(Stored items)
(* ===== verification/RaftTypes.v ===== *)
(** * Raft data types and the two interfaces of the Raft core

    Models [src/src/raft/raft.h] and [src/src/raft/raft.cpp]: log entries, RPC
    messages, the configuration, the persistent state, the [RaftStorage]
    interface with its in-memory implementation, and the random engine that
    draws election timeouts. *)

From Stdlib Require Import NArith ZArith Lia.
From stdpp Require Import base tactics numbers list gmap.
From S2P Require Import Prelude.

Abbreviation NodeId := N (only parsing).
Abbreviation Term := N (only parsing).
Abbreviation LogIndex := N (only parsing).

Inductive NodeState := follower | candidate | leader.

#[export] Instance NodeState_eq_dec : EqDecision NodeState.
Proof. solve_decision. Defined.

Record LogEntry := mkEntry {
  term : Term;
  command : bytes;
  is_no_op : bool
}.

#[export] Instance LogEntry_eq_dec : EqDecision LogEntry.
Proof. solve_decision. Defined.

(** [LogEntry{}]: the value-initialised entry, used as the log's sentinel. *)
Definition default_entry : LogEntry := mkEntry 0 [] false.

Record CommittedEntry := mkCommitted {
  ce_index : LogIndex;
  ce_term : Term;
  ce_command : bytes
}.

#[export] Instance CommittedEntry_eq_dec : EqDecision CommittedEntry.
Proof. solve_decision. Defined.

Record NodeSnapshot := mkSnapshot {
  ns_node_id : NodeId;
  ns_state : NodeState;
  ns_current_term : Term;
  ns_leader_id : option NodeId;
  ns_commit_index : LogIndex;
  ns_last_applied : LogIndex;
  ns_last_log_index : LogIndex
}.

Record RequestVoteRequest := mkVoteRequest {
  rv_term : Term;
  rv_candidate_id : NodeId;
  rv_last_log_index : LogIndex;
  rv_last_log_term : Term
}.

Record RequestVoteResponse := mkVoteResponse {
  rvr_term : Term;
  rvr_vote_granted : bool
}.

Record AppendEntriesRequest := mkAppendRequest {
  ae_term : Term;
  ae_leader_id : NodeId;
  ae_previous_log_index : LogIndex;
  ae_previous_log_term : Term;
  ae_entries : list LogEntry;
  ae_leader_commit : LogIndex;
  ae_request_id : N
}.

Record AppendEntriesResponse := mkAppendResponse {
  aer_term : Term;
  aer_success : bool;
  aer_match_index : LogIndex;
  aer_conflict_index : LogIndex;
  aer_conflict_term : option Term;
  aer_request_id : N
}.

Inductive Rpc :=
| VoteRequest (r : RequestVoteRequest)
| VoteResponse (r : RequestVoteResponse)
| AppendRequest (r : AppendEntriesRequest)
| AppendResponse (r : AppendEntriesResponse).

#[export] Instance RequestVoteRequest_eq_dec : EqDecision RequestVoteRequest.
Proof. solve_decision. Defined.
#[export] Instance RequestVoteResponse_eq_dec : EqDecision RequestVoteResponse.
Proof. solve_decision. Defined.
#[export] Instance AppendEntriesRequest_eq_dec : EqDecision AppendEntriesRequest.
Proof. solve_decision. Defined.
#[export] Instance AppendEntriesResponse_eq_dec : EqDecision AppendEntriesResponse.
Proof. solve_decision. Defined.
#[export] Instance Rpc_eq_dec : EqDecision Rpc.
Proof. solve_decision. Defined.

Record Message := mkMessage {
  from : NodeId;
  to : NodeId;
  rpc : Rpc
}.

#[export] Instance Message_eq_dec : EqDecision Message.
Proof. solve_decision. Defined.

Definition message_term (message : Message) : Term :=
  match rpc message with
  | VoteRequest r => rv_term r
  | VoteResponse r => rvr_term r
  | AppendRequest r => ae_term r
  | AppendResponse r => aer_term r
  end.

Record RaftConfig := mkConfig {
  node_id : NodeId;
  peers : list NodeId;
  election_timeout_min : Z;
  election_timeout_max : Z;
  heartbeat_interval : Z;
  random_seed : N
}.

(** The default member initialisers of [RaftConfig]. *)
Definition default_config : RaftConfig := mkConfig 0 [] 150 300 50 0x72616674.

Record PersistentState := mkPersistent {
  ps_current_term : Term;
  ps_voted_for : option NodeId;
  ps_log : list LogEntry
}.

#[export] Instance PersistentState_eq_dec : EqDecision PersistentState.
Proof. solve_decision. Defined.

Definition default_persistent : PersistentState := mkPersistent 0 None [].

(** Every field is a 64-bit value: the type invariant of the C++ struct. *)
Definition wf_entry (e : LogEntry) : Prop := is_u64 (term e).

Definition wf_persistent (ps : PersistentState) : Prop :=
  is_u64 (ps_current_term ps) /\
  (forall v, ps_voted_for ps = Some v -> is_u64 v) /\
  Forall wf_entry (ps_log ps).

(** ** The [RaftStorage] interface

    [storage_reopen] is what a process restart does: it builds a new storage
    object over the medium the previous process left. *)
Class RaftStorage (St : Type) := {
  storage_load : St -> outcome PersistentState;
  storage_save : PersistentState -> M St unit;
  storage_reopen : M St unit
}.

(** What the Raft core relies on.  [durable] is the content a restarted node
    would find.  A save that throws leaves it alone; a crash during a save
    leaves either the old or the new content, never a mixture. *)
Class RaftStorageSpec (St : Type) `{RaftStorage St} := {
  storage_inv : St -> Prop;
  medium_ok : St -> Prop;
  durable : St -> PersistentState;
  storage_inv_medium : forall s, storage_inv s -> medium_ok s;
  durable_wf : forall s, medium_ok s -> wf_persistent (durable s);
  storage_load_spec : forall s, storage_inv s -> storage_load s = Ret (durable s);
  storage_save_spec : forall ps s, storage_inv s -> wf_persistent ps ->
    wp (storage_save ps) s
      (fun _ s' => storage_inv s' /\ durable s' = ps)
      (fun f s' => match f with
                   | Exn _ => storage_inv s' /\ durable s' = durable s
                   | Crash => medium_ok s' /\ (durable s' = durable s \/ durable s' = ps)
                   end);
  storage_reopen_spec : forall s, medium_ok s ->
    wp storage_reopen s
      (fun _ s' => storage_inv s' /\ durable s' = durable s)
      (fun _ s' => medium_ok s' /\ durable s' = durable s)
}.

(** ** [InMemoryRaftStorage] *)
Record InMemoryRaftStorage := mkInMemory { mem_state_ : PersistentState }.

Definition in_memory_load (s : InMemoryRaftStorage) : outcome PersistentState :=
  Ret (mem_state_ s).

Definition in_memory_save (ps : PersistentState) : M InMemoryRaftStorage unit :=
  modify (fun _ => mkInMemory ps).

#[export] Instance InMemory_storage : RaftStorage InMemoryRaftStorage := {
  storage_load := in_memory_load;
  storage_save := in_memory_save;
  storage_reopen := mret tt
}.

#[export, refine] Instance InMemory_storage_spec : RaftStorageSpec InMemoryRaftStorage := {
  storage_inv := fun s => wf_persistent (mem_state_ s);
  medium_ok := fun s => wf_persistent (mem_state_ s);
  durable := mem_state_
}.
Proof. all: by intros. Defined.

(** A storage whose operations do not fail. *)
Class ReliableStorage (St : Type) `{RaftStorage St} : Prop := {
  save_reliable : forall ps s s' x, storage_save ps s <> (s', Fail x);
  reopen_reliable : forall s s' x, storage_reopen s <> (s', Fail x)
}.

#[export] Instance InMemory_reliable : ReliableStorage InMemoryRaftStorage.
Proof. by split. Qed.

(** ** The random engine

    [std::mt19937_64] seeded once, and [std::uniform_int_distribution], whose
    algorithm the standard leaves open: all it promises is the range. *)
Class RandomEngine (E : Type) := {
  seed_engine : N -> E;
  uniform_int : Z -> Z -> E -> Z * E;
  uniform_int_range : forall lo hi e, (lo <= hi)%Z ->
    (lo <= (uniform_int lo hi e).1 <= hi)%Z
}.

(** An engine that counts its draws and always returns the lower bound. *)
#[export, refine] Instance low_engine : RandomEngine N := {
  seed_engine := fun s => s;
  uniform_int := fun lo _ e => (lo, (e + 1)%N)
}.
Proof. intros. simpl. lia. Defined.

#### [TASK DESCRIPTION]
Transcribe verbatim. Cover the lines from the first line of the entries above to the line containing "From S2P Require Import Prelude.", inclusive.

#### [PROBLEM SOLUTION]
(* ===== verification/RaftTypes.v ===== *)
(** * Raft data types and the two interfaces of the Raft core

    Models [src/src/raft/raft.h] and [src/src/raft/raft.cpp]: log entries, RPC
    messages, the configuration, the persistent state, the [RaftStorage]
    interface with its in-memory implementation, and the random engine that
    draws election timeouts. *)

From Stdlib Require Import NArith ZArith Lia.
From stdpp Require Import base tactics numbers list gmap.
From S2P Require Import Prelude.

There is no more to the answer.